▶ _Required work_
From the line with "StrFind Tags Compaction." to the line with "auth_type : AuthType;", retype every line exactly, including those two, and leave out the rest of the data below.

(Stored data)

---

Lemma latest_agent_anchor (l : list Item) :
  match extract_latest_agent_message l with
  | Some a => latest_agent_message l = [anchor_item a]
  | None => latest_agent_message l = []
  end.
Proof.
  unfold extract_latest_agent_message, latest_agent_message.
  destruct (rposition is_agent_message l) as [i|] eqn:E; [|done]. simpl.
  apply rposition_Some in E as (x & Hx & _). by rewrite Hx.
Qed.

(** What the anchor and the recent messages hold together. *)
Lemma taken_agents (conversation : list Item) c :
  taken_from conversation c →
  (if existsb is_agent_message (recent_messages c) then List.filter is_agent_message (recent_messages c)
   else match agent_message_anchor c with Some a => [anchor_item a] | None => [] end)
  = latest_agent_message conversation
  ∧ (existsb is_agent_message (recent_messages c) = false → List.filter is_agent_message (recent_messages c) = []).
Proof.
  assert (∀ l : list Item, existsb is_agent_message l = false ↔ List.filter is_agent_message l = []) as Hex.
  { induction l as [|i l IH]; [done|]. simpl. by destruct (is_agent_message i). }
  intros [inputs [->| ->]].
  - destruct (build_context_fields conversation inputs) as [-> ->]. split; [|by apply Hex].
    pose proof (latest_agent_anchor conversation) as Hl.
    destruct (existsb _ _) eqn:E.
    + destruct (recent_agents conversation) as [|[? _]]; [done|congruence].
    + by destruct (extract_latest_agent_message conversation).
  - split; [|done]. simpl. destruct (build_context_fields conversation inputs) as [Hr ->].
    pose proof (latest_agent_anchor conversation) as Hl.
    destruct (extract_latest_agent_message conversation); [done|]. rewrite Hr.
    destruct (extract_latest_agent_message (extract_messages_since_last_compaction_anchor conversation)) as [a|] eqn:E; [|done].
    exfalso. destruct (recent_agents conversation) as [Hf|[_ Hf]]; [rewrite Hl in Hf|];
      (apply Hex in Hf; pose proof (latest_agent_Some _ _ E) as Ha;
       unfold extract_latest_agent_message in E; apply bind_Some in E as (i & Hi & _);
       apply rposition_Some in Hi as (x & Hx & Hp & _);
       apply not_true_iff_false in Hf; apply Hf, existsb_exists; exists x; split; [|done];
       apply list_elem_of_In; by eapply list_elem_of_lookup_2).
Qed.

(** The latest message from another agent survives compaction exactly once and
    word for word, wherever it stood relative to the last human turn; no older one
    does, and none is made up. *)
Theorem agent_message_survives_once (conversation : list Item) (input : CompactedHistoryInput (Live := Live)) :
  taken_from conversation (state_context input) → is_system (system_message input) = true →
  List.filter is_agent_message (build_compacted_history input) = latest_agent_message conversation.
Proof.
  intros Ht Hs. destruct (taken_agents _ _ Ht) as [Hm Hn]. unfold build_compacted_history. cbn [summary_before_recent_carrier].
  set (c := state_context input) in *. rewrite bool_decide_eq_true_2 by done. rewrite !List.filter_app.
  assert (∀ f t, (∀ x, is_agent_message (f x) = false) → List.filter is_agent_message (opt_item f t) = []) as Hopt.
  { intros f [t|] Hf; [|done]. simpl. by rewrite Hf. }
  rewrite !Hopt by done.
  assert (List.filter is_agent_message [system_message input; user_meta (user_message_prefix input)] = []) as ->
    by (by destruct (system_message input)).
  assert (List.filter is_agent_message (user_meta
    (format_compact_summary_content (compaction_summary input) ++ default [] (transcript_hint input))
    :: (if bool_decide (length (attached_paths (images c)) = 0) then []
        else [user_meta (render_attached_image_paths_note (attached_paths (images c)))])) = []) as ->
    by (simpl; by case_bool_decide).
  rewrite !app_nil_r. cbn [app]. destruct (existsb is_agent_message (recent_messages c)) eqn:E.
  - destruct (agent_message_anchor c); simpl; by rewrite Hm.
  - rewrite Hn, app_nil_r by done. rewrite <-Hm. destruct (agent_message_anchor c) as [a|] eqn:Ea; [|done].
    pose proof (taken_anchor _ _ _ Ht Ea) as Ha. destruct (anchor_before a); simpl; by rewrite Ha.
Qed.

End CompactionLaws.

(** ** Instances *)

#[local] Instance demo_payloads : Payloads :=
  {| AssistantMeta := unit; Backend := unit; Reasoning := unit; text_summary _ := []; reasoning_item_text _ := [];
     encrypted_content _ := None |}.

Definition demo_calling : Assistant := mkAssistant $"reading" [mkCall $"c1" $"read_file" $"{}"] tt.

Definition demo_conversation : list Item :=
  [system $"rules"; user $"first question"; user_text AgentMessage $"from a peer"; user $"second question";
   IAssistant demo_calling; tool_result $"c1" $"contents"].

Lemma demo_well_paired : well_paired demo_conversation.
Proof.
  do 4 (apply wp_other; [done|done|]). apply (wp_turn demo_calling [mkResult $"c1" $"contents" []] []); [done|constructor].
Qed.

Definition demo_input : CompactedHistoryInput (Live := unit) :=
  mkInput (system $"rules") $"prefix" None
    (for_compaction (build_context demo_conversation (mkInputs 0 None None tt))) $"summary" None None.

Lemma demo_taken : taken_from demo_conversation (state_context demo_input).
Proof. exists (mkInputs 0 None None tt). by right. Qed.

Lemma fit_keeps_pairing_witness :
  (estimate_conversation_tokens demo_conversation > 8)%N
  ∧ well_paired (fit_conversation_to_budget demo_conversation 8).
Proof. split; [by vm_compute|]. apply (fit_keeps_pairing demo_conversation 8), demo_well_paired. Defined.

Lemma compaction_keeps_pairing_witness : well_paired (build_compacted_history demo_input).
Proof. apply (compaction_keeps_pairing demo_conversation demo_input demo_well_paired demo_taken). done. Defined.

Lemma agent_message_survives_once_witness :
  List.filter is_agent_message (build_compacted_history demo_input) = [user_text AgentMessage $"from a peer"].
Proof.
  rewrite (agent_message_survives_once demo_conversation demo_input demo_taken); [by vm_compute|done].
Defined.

---

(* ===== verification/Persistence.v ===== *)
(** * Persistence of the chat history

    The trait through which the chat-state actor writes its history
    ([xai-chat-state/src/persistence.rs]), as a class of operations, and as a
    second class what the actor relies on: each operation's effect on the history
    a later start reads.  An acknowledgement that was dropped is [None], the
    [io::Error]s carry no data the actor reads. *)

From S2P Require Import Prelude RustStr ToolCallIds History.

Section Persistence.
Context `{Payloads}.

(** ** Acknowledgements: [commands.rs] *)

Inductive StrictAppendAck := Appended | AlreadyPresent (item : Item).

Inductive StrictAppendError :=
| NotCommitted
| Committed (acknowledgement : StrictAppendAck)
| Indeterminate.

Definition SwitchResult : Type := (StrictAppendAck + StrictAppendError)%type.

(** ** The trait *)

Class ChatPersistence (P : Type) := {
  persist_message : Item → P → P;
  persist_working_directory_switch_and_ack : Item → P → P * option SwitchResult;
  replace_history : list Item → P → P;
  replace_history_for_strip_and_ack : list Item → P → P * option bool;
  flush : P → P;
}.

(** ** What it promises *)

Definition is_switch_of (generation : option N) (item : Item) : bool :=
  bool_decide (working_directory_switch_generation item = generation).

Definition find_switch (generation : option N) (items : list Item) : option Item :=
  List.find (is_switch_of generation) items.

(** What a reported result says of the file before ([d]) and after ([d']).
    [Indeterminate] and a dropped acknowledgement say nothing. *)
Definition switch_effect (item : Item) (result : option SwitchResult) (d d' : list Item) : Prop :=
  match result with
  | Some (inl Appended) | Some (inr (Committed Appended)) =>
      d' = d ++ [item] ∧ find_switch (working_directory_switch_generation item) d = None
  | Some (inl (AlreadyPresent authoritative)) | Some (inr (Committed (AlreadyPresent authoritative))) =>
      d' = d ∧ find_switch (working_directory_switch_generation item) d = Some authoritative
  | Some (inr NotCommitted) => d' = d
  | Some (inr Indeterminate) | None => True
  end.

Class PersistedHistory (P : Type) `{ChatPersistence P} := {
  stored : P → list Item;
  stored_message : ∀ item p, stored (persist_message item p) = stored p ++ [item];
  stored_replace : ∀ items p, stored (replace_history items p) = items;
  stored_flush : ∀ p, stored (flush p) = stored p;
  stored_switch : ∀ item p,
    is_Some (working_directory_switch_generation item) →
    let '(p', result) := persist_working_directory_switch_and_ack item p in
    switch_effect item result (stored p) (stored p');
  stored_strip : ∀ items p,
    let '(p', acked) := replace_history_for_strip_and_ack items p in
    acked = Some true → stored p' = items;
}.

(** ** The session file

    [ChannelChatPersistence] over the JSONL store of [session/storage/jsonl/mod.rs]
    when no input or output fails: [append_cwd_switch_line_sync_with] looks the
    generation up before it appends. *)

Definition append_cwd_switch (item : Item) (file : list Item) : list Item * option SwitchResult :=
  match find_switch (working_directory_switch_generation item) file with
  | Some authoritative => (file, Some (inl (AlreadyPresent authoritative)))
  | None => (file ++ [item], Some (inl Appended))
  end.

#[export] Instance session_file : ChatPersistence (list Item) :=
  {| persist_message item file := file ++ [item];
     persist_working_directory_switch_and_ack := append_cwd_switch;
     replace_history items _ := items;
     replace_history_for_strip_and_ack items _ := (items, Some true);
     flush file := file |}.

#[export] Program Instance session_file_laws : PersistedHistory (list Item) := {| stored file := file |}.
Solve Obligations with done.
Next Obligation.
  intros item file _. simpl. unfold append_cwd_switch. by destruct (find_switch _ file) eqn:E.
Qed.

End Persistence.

---

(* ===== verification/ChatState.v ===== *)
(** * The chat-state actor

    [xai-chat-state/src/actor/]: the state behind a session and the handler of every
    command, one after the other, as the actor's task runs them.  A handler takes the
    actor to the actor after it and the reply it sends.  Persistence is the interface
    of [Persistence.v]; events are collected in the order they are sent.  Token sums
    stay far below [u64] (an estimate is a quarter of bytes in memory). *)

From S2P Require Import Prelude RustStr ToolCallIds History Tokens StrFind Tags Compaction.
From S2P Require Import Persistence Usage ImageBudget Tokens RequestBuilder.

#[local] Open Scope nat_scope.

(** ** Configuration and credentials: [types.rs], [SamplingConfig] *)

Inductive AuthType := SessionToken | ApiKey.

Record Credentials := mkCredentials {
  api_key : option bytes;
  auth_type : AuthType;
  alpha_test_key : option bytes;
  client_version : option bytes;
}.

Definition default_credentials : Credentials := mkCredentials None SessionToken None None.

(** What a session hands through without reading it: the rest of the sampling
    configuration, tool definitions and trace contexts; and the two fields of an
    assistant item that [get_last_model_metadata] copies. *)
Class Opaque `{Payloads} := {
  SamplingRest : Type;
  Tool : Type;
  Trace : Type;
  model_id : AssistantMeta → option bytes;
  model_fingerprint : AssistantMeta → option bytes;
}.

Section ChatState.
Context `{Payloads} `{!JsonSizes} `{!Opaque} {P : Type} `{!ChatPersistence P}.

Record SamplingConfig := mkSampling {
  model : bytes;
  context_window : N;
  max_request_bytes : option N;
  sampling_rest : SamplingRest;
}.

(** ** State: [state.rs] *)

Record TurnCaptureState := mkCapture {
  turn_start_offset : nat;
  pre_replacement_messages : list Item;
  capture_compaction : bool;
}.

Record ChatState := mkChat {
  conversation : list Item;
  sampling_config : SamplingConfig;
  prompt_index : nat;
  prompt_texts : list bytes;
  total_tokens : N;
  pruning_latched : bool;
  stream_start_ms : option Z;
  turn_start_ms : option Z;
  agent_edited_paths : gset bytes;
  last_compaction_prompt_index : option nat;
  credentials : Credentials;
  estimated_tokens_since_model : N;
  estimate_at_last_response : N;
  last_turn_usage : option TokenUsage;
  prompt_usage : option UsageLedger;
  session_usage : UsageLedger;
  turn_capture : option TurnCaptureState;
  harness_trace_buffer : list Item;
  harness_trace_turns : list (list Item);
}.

---

▶ _Solution for this problem_
From S2P Require Import Prelude RustStr ToolCallIds History Tokens StrFind Tags Compaction.
From S2P Require Import Persistence Usage ImageBudget Tokens RequestBuilder.

#[local] Open Scope nat_scope.

(** ** Configuration and credentials: [types.rs], [SamplingConfig] *)

Inductive AuthType := SessionToken | ApiKey.

Record Credentials := mkCredentials {
  api_key : option bytes;
  auth_type : AuthType;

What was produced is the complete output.